-------- Material for the task --------

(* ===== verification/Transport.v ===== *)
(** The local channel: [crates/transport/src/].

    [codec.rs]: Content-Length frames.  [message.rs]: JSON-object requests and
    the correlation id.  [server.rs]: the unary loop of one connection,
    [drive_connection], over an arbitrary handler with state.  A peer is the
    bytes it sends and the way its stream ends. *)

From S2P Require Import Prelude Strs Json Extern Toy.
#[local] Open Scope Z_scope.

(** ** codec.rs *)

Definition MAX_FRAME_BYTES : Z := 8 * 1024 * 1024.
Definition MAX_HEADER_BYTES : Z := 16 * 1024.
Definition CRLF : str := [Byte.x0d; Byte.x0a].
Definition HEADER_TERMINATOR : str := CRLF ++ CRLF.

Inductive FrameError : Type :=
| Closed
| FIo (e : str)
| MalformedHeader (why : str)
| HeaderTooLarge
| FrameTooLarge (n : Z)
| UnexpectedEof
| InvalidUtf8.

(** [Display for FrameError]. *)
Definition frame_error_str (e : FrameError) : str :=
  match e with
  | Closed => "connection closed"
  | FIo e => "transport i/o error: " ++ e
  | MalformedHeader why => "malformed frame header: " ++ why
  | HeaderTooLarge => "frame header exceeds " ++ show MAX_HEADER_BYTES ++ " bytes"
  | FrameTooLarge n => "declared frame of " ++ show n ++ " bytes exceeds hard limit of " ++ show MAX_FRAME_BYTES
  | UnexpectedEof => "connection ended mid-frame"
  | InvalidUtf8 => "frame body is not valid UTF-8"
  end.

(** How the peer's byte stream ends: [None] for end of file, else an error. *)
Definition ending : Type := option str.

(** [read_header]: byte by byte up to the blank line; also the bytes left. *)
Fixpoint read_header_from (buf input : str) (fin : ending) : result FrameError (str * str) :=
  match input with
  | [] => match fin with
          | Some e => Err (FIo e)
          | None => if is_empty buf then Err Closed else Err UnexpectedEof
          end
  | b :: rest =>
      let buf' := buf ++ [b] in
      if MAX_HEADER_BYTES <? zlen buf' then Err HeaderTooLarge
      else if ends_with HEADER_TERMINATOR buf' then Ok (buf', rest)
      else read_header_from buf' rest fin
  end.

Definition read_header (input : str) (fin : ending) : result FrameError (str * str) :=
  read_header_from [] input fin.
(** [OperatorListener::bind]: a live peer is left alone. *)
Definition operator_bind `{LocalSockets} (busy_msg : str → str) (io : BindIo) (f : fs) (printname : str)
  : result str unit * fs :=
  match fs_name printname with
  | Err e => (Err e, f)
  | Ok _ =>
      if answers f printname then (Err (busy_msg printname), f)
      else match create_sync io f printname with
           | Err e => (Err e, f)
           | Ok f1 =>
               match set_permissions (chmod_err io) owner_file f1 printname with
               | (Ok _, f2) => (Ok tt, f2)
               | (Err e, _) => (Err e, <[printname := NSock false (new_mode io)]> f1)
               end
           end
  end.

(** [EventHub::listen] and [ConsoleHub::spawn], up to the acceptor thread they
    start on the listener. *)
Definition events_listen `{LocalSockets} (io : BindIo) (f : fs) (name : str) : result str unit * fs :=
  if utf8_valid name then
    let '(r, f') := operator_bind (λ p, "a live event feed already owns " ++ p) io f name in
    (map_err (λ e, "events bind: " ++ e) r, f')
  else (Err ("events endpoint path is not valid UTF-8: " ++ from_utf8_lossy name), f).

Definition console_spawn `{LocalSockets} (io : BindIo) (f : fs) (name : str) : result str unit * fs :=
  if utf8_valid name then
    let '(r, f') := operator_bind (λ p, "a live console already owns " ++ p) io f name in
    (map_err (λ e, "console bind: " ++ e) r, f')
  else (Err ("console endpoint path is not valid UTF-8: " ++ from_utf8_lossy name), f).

--------

Exercise brief
Look through the entries above and work out how many lines contain the string "printname". Give that number alone.

Result of this task
6